▶ _Work order_:
Word for word, restate the lines of the data from the first through the one containing "- The working", and nothing else.

Extracted records
==============================

(** * create_presentation_assets.py: a shallow embedding

    The script loads two JSON documents, selects up to three wrongly
    predicted samples, and writes four presentation files.

    - Python [str] values are sequences of Unicode code points.
    - The two documents are records with the fields of the input format;
      counts are unbounded integers, as Python's [int].
    - [float] is binary64, taken from the Standard Library's [SpecFloat];
      [float(n)] of an [int] out of range raises [OverflowError] and a
      division by zero raises [ZeroDivisionError].
    - The working directory is a finite map from file names to texts, and
      every function that reads, writes, prints or may raise is a
      computation in a state-and-exception monad over it.
    - The [json] module is a parameter of the generator. *)

From Stdlib Require Import ZArith NArith List String Ascii Bool Lia.
From Stdlib Require Import DecimalString SpecFloat Reals Lra.
From stdpp Require Import gmap strings.
Import ListNotations.

#[local] Set Warnings "-register-all".
#[local] Open Scope Z_scope.

(** ** Python text *)

Module Text.

(** A character is a Unicode code point; a [str] is a sequence of them. *)
Definition char := N.
Definition str := list char.

(** String literals of this file are UTF-8; [utf8_decode] turns their bytes
    into code points ([need] continuation bytes are still expected for the
    code point accumulated in [acc]). *)
Fixpoint utf8_decode (bs : list N) (need : nat) (acc : N) : str :=
  match bs with
  | [] => []
  | b :: rest =>
      match need with
      | O =>
          if (b <? 128)%N then b :: utf8_decode rest 0 0%N
          else if (b <? 224)%N then utf8_decode rest 1 (b mod 32)%N
          else if (b <? 240)%N then utf8_decode rest 2 (b mod 16)%N
          else utf8_decode rest 3 (b mod 8)%N
      | S O => (acc * 64 + b mod 64)%N :: utf8_decode rest 0 0%N
      | S k => utf8_decode rest k (acc * 64 + b mod 64)%N
      end
  end.

Definition lit (s : string) : str :=
  utf8_decode (map N_of_ascii (list_ascii_of_string s)) 0 0%N.

(** The double quote, which a literal of this file cannot hold. *)
Definition dq : str := [34%N].

Definition newline : char := 10%N.

Fixpoint str_eqb (a b : str) : bool :=
  match a, b with
  | [], [] => true
  | x :: a', y :: b' => (x =? y)%N && str_eqb a' b'
  | _, _ => false
  end.
(** * aws_nsm_interface: the NSM ioctl transport, embedded and verified

    A shallow embedding of [aws_nsm_interface/__init__.py] and
    [aws_nsm_interface/structs.py].  Python values are an inductive type,
    exceptions are the left summand of an outcome, and the interpreter's
    interaction with the outside (the CBOR codec, the allocator, the
    kernel) is threaded through an explicit world. *)

From Stdlib Require Import ZArith List String Ascii Bool Lia.
From Stdlib.Strings Require Import Byte.
Import ListNotations.
Local Open Scope string_scope.
Local Open Scope list_scope.
Local Open Scope Z_scope.
Set Warnings "-register-all".

(** ** Python values *)

(** The values that flow through the module: what the callers pass in and
    what [cbor2.loads] hands back for the data items the NSM protocol
    uses ([None], booleans, integers, byte and text strings, arrays,
    maps; floats and tagged items are not modelled).  A [str] is the
    sequence of its characters, a [bytes] the list of its bytes.  A
    [dict] is kept as the list of its bindings in insertion order; a
    lookup reads the latest binding of a key, which is what a Python dict
    retains when the same key is stored twice. *)
Inductive value : Type :=
| VNone
| VBool (b : bool)
| VInt (n : Z)
| VBytes (bs : list byte)
| VStr (s : string)
| VList (xs : list value)
| VDict (items : list (value * value)).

==============================

▶ _Response below_:
(** * create_presentation_assets.py: a shallow embedding

    The script loads two JSON documents, selects up to three wrongly
    predicted samples, and writes four presentation files.

    - Python [str] values are sequences of Unicode code points.
    - The two documents are records with the fields of the input format;
      counts are unbounded integers, as Python's [int].
    - [float] is binary64, taken from the Standard Library's [SpecFloat];
      [float(n)] of an [int] out of range raises [OverflowError] and a
      division by zero raises [ZeroDivisionError].
    - The working directory is a finite map from file names to texts, and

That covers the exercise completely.